À la frontière entre le Costa Rica et le Nicaragua, il y a énormément de camions qui attendent d'entrer. La file d'attente s'étend sur plusieurs kilomètres et Esteban dit que cela prend deux jours pour que les camions passent la frontière.
Après 2 heures, nous faisons une pause pour manger, car il n’y a pas d’autres opportunités tout de suite.
Nous avons ici au Costa Rica un nouveau bus avec un chauffeur et aussi de nouvelles roues. Comme les relations entre les deux pays ne sont pas très bonnes, l'importation temporaire de roues serait trop compliquée. Les nouvelles roues sont de différentes couleurs et portent des numéros. On peut ainsi mieux identifier sa roue. Elles sont transportées sur une remorque derrière le bus. Le bus ici est presque neuf.
Nous nous rendons au parc national du volcan Arenal. Au début, le chemin est vallonné, mais la surface est facile à conduire. Après un embranchement, le terrain devient très technique. Beaucoup de pierres, glissant et assez incliné. Il faut se concentrer sur le chemin. Nous devons traverser trois petits ruisseaux. Les pieds sont complètement mouillés, mais ce n'est pas froid. Ensuite, il y a une rivière à traverser. C'est déjà impressionnant, à cause du courant, mais ce n'est pas très profond. Maximum jusqu'aux hanches.
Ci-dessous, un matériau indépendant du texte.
(** [device_alloc] returns when the device has room for the array *)
Lemma device_alloc_Ok (D : bool) (sz : Z) (b : CudaGlobalPtr) (w : World) :
  dev_brk w + wrap64 (size b * sz) <= dev_end w ->
  exists w',
    device_alloc D sz b w = Ok (set_d_ptr (dev_brk w) (set_d_do_free true b)) w' /\
    dev_brk w' = dev_brk w + Z.max (wrap64 (size b * sz)) 1 /\
    dev_end w' = dev_end w /\ host_brk w' = host_brk w /\ host_end w' = host_end w /\
    dev_blocks w' = (dev_brk w, wrap64 (size b * sz)) :: dev_blocks w /\
    dev_mem w' = dev_mem w /\ host_mem w' = host_mem w.
Proof.
  intros H. unfold_ops. cbn.
  destruct D, (d_do_free b); cbn;
    (destruct (Z.leb_spec (dev_brk w + wrap64 (size b * sz)) (dev_end w)); [|lia]);
    cbn; eexists; repeat split.
Qed.

(** in a build without [DEBUG_CUDA], [device_alloc] always returns *)
Lemma device_alloc_release (sz : Z) (b : CudaGlobalPtr) (w : World) :
  exists b' w', device_alloc false sz b w = Ok b' w'.
Proof.
  unfold_ops. cbn.
  destruct (dev_brk w + wrap64 (size b * sz) <=? dev_end w); cbn; eauto.
Qed.

(** ** [dual_alloc_all] *)

Lemma uniform_size_inv (a : IndexedDataArray) (n : Z) :
  uniform_size a n <->
  size (weights a) = n /\ size (rot_id a) = n /\ size (rot_idx a) = n /\
  size (trans_idx a) = n /\ size (ihidden_overs a) = n /\ size (class_id a) = n.
Proof.
  unfold uniform_size, buffers. split.
  - intros H. repeat (apply Forall_cons_1 in H; destruct H as [? H]). auto 10.
  - intros (? & ? & ? & ? & ? & ?). repeat constructor; assumption.
Qed.
(** * XYK: a constant-product pool runtime module

    Shallow embedding of [src/runtime/XYK.ts] (kaupangdx/dex-runtime) and
    the properties of its pool identities, its reserve arithmetic and its
    three runtime methods [createPool], [sell] and [buy]. *)

From Stdlib Require Import NArith Lia String.
From stdpp Require Import base option countable gmap.

Local Open Scope N_scope.

(** ** The numeric and key types of snarkyjs

    A [Field] element is represented by its canonical natural number;
    [Field.greaterThan] and [Field.equals] compare these numbers. *)

Definition Field : Type := N.

(** [class TokenId extends Field] *)
Definition TokenId : Type := Field.

(** [Provable.if(condition, type, x, y)] *)
Definition Provable_if {A : Type} (condition : bool) (x y : A) : A :=
  if condition then x else y.

(** A curve point, and a public key: the point's [x] with the parity of
    its [y]. *)
Record Group : Type := mkGroup { Group_x : Field; Group_y : Field }.

Record PublicKey : Type := mkPublicKey { PublicKey_x : Field; isOdd : bool }.

#[global] Instance PublicKey_eq_dec : EqDecision PublicKey.
Proof. solve_decision. Defined.

#[global] Instance PublicKey_countable : Countable PublicKey.
Proof.
  refine (inj_countable' (fun k => (PublicKey_x k, isOdd k))
            (fun p => mkPublicKey p.1 p.2) _).
  intros []; reflexivity.
Defined.

(** [PublicKey.fromGroup] *)
Definition PublicKey_fromGroup (g : Group) : PublicKey :=
  mkPublicKey (Group_x g) (N.odd (Group_y g)).

(** [Group.fromFields([x, y])] *)
Definition Group_fromFields (fields : list Field) : Group :=
  match fields with
  | [x; y] => mkGroup x y
  | _ => mkGroup 0 0
  end.

(** The two hash functions of the [Poseidon] object. [hashToGroup] gives
    an [x] and the two candidate ordinates [y.x0], [y.x1]. *)
Record HashedPoint : Type :=
  mkHashedPoint { hp_x : Field; hp_x0 : Field; hp_x1 : Field }.

Class Poseidon : Type := {
  Poseidon_hash : list Field -> Field;
  Poseidon_hashToGroup : list Field -> HashedPoint
}.

(** Modelled from the spec: the class [Balance] is declared in
    [./Balances], whose source is absent; it is "a non-negative
    fixed-width integer amount", used here through the methods of the
    unsigned integers of snarkyjs ([mul], [add], [sub], [div],
    [greaterThan], ...). Its width in bits, their [NUM_BITS], is left a
    parameter. *)
Class UIntWidth : Type := { NUM_BITS : N }.

(** ** Faults and the runtime-method monad

    Arithmetic on [Balance] is range checked: a result outside
    [0 .. 2^NUM_BITS - 1] and a division by zero throw. A thrown fault
    ends the method; a failed [assert] does not: it clears the status of
    the execution context, and the method runs on. This is why the
    source pads a reserve before it subtracts and replaces a zero
    divisor by one. *)

Inductive Fault : Type :=
| RangeCheckFailed
| DivisionByZero.

(** [class BalancesKey extends Struct({ tokenId, address })] *)
Definition BalancesKey : Type := (TokenId * PublicKey)%type.

Definition Balance : Type := N.

Record ExecutionContext : Type := mkContext {
  sender : PublicKey;                    (* this.transaction.sender *)
  status : bool;                         (* result.status *)
  statusMessage : option string;         (* result.statusMessage *)
  pools : gmap PublicKey Field;          (* XYK.pools *)
  balances : gmap (TokenId * PublicKey) N  (* Balances.balances *)
}.

Definition M (A : Type) : Type :=
  ExecutionContext -> Fault + (A * ExecutionContext).

#[global] Instance M_ret : MRet M := fun A a ctx => inr (a, ctx).

#[global] Instance M_bind : MBind M := fun A B f m ctx =>
  match m ctx with
  | inl fault => inl fault
  | inr (a, ctx') => f a ctx'
  end.

Definition lift {A : Type} (r : Fault + A) : M A := fun ctx =>
  match r with
  | inl fault => inl fault
  | inr a => inr (a, ctx)
  end.

(** [assert(condition, message?)] of [@proto-kit/protocol]: the status
    becomes its conjunction with [condition]; on a false [condition] the
    message is recorded unless one is recorded already
    ([statusMessage ??= message]). *)
Definition assert (condition : bool) (message : option string) : M unit :=
  fun ctx =>
    inr (tt, mkContext (sender ctx)
               (condition && status ctx)
               (if condition then statusMessage ctx
                else match statusMessage ctx with
                     | Some m => Some m
                     | None => message
                     end)
               (pools ctx) (balances ctx)).

Definition transaction_sender : M PublicKey := fun ctx => inr (sender ctx, ctx).

(** ** [Balance]: the range-checked unsigned arithmetic of snarkyjs *)

Module Balance.
Section Ops.
Context {W : UIntWidth}.

Definition fits (z : N) : bool := z <? 2 ^ NUM_BITS.

Definition from (n : N) : Balance := n.

(** Addition with overflow checking. *)
Definition add (x y : Balance) : Fault + Balance :=
  if fits (x + y) then inr (x + y) else inl RangeCheckFailed.

(** Subtraction with underflow checking. *)
Definition sub (x y : Balance) : Fault + Balance :=
  if y <=? x then inr (x - y) else inl RangeCheckFailed.

(** Multiplication with overflow checking. *)
Definition mul (x y : Balance) : Fault + Balance :=
  if fits (x * y) then inr (x * y) else inl RangeCheckFailed.

(** Integer division; the quotient is rounded down. *)
Definition div (x y : Balance) : Fault + Balance :=
  if y =? 0 then inl DivisionByZero else inr (x / y).

Definition greaterThan (x y : Balance) : bool := y <? x.
Definition greaterThanOrEqual (x y : Balance) : bool := y <=? x.
Definition lessThanOrEqual (x y : Balance) : bool := x <=? y.

End Ops.
End Balance.

(** ** The ledger *)

(** The [Balances] module ([./Balances]) is injected into [XYK]; its
    source is absent, and its operations follow the ledger contract of
    the specification. A failure is an [assert], as everywhere
    in the runtime; the contract names no failure but InsufficientBalance,
    so a credit is a plain addition. *)
Module Balances.

(** Modelled from the spec: the message of [Balances.transfer] (source
    absent) on a short balance, named after the error kind
    InsufficientBalance. *)
Definition insufficientBalance : string := "InsufficientBalance".

(** Modelled from the spec: [Balances.getBalance] (source absent),
    [getBalance(tokenId, account)] "returns current non-negative balance;
    zero if none recorded". *)
Definition getBalance (tokenId : TokenId) (address : PublicKey) : M Balance :=
  fun ctx => inr (default 0 (balances ctx !! (tokenId, address)), ctx).

(** Modelled from the spec: the write of a balance behind a debit or a
    credit of [Balances] (source absent). *)
Definition setBalance (tokenId : TokenId) (address : PublicKey)
    (amount : Balance) : M unit :=
  fun ctx =>
    inr (tt, mkContext (sender ctx) (status ctx) (statusMessage ctx)
               (pools ctx) (<[(tokenId, address) := amount]> (balances ctx))).

(** Modelled from the spec: [Balances.transfer] (source absent),
    [transfer(tokenId, from, to, amount)] "fails with InsufficientBalance
    if from's balance < amount; otherwise atomically debits from and
    credits to". *)
Definition transfer (tokenId : TokenId) (from to : PublicKey)
    (amount : Balance) : M unit :=
  fromBalance ← getBalance tokenId from;
  let fromBalanceIsSufficient := amount <=? fromBalance in
  assert fromBalanceIsSufficient (Some insufficientBalance);;
  if fromBalanceIsSufficient then
    setBalance tokenId from (fromBalance - amount);;
    toBalance ← getBalance tokenId to;
    setBalance tokenId to (toBalance + amount)
  else mret tt.

(** Modelled from the spec: [Balances.mint] (source absent),
    [mint(tokenId, to, amount)] "atomically credits to; always
    succeeds". *)
Definition mint (tokenId : TokenId) (address : PublicKey)
    (amount : Balance) : M unit :=
  balance ← getBalance tokenId address;
  setBalance tokenId address (balance + amount).

End Balances.

(** ** Error messages and pool identity *)

(** [export const errors] *)
Module errors.
Definition poolExists : string := "Pool already exists".
Definition tokensMatch : string := "Cannot create pool with matching tokens".
Definition tokenOutAmountTooLow : string := "Token out amount too low".
Definition tokenInAmountTooHigh : string := "Token in amount too high".
End errors.

Record TokenPair : Type := mkTokenPair {
  tokenInId : TokenId;
  tokenOutId : TokenId
}.

Module TokenPair.

Definition toFields (pair : TokenPair) : list Field :=
  [tokenInId pair; tokenOutId pair].

Definition from (tokenInId tokenOutId : TokenId) : TokenPair :=
  Provable_if (tokenOutId <? tokenInId)
    (mkTokenPair tokenInId tokenOutId)
    (mkTokenPair tokenOutId tokenInId).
Le Land Rover qui a été utilisé aujourd'hui comme véhicule de fin de cortège traverse également la rivière. Les 13 derniers kilomètres sur 45 de la route sont asphaltés et merveilleusement agréables à conduire. Pendant que les roues sont chargées, nous avons encore de la nourriture : des pastèques et des mangues, qui ici sont deux fois plus grosses qu'chez nous. Aujourd'hui, il y a eu plusieurs chutes. Ce n'est pas grave, mais c'est inévitable à cause du terrain.
Nous continuons ensuite vers la station touristique de La Fortuna, où nous allons passer deux nuits.